==== Data provided ====
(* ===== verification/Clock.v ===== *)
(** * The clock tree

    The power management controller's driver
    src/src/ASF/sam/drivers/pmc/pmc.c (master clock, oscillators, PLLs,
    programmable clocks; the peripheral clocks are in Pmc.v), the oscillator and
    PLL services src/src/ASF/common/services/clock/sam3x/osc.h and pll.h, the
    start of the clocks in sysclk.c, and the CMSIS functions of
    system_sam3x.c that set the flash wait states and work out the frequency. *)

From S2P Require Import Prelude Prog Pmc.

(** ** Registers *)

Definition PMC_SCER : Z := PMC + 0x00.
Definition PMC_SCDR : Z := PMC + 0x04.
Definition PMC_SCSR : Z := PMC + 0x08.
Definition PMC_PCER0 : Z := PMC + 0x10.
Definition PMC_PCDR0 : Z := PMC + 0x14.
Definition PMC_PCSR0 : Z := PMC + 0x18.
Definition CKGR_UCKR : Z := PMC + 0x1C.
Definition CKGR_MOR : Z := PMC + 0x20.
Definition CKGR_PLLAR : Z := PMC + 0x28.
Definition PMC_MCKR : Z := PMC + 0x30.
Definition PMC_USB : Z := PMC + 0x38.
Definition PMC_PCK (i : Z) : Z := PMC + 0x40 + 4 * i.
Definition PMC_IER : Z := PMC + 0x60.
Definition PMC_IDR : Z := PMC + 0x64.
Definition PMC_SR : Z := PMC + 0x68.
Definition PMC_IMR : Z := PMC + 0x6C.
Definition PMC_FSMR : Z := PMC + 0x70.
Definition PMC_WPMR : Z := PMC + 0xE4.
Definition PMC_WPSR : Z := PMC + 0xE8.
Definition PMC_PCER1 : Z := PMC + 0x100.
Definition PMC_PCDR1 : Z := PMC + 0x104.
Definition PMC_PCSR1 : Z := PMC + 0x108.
====
** Problem requirements **
Repeat the data above starting at the line with "Definition PMC_PCDR0 : Z := PMC + 0x14." and ending at its last line, exactly, with no other lines.

** Written response **
Definition PMC_PCDR0 : Z := PMC + 0x14.
Definition PMC_PCSR0 : Z := PMC + 0x18.
Definition CKGR_UCKR : Z := PMC + 0x1C.
Definition CKGR_MOR : Z := PMC + 0x20.
Definition CKGR_PLLAR : Z := PMC + 0x28.
Definition PMC_MCKR : Z := PMC + 0x30.
Definition PMC_USB : Z := PMC + 0x38.
Definition PMC_PCK (i : Z) : Z := PMC + 0x40 + 4 * i.
Definition PMC_IER : Z := PMC + 0x60.
Definition PMC_IDR : Z := PMC + 0x64.
Definition PMC_SR : Z := PMC + 0x68.
Definition PMC_IMR : Z := PMC + 0x6C.
Definition PMC_FSMR : Z := PMC + 0x70.
Definition PMC_WPMR : Z := PMC + 0xE4.
Definition PMC_WPSR : Z := PMC + 0xE8.
Definition PMC_PCER1 : Z := PMC + 0x100.
Definition PMC_PCDR1 : Z := PMC + 0x104.
Definition PMC_PCSR1 : Z := PMC + 0x108.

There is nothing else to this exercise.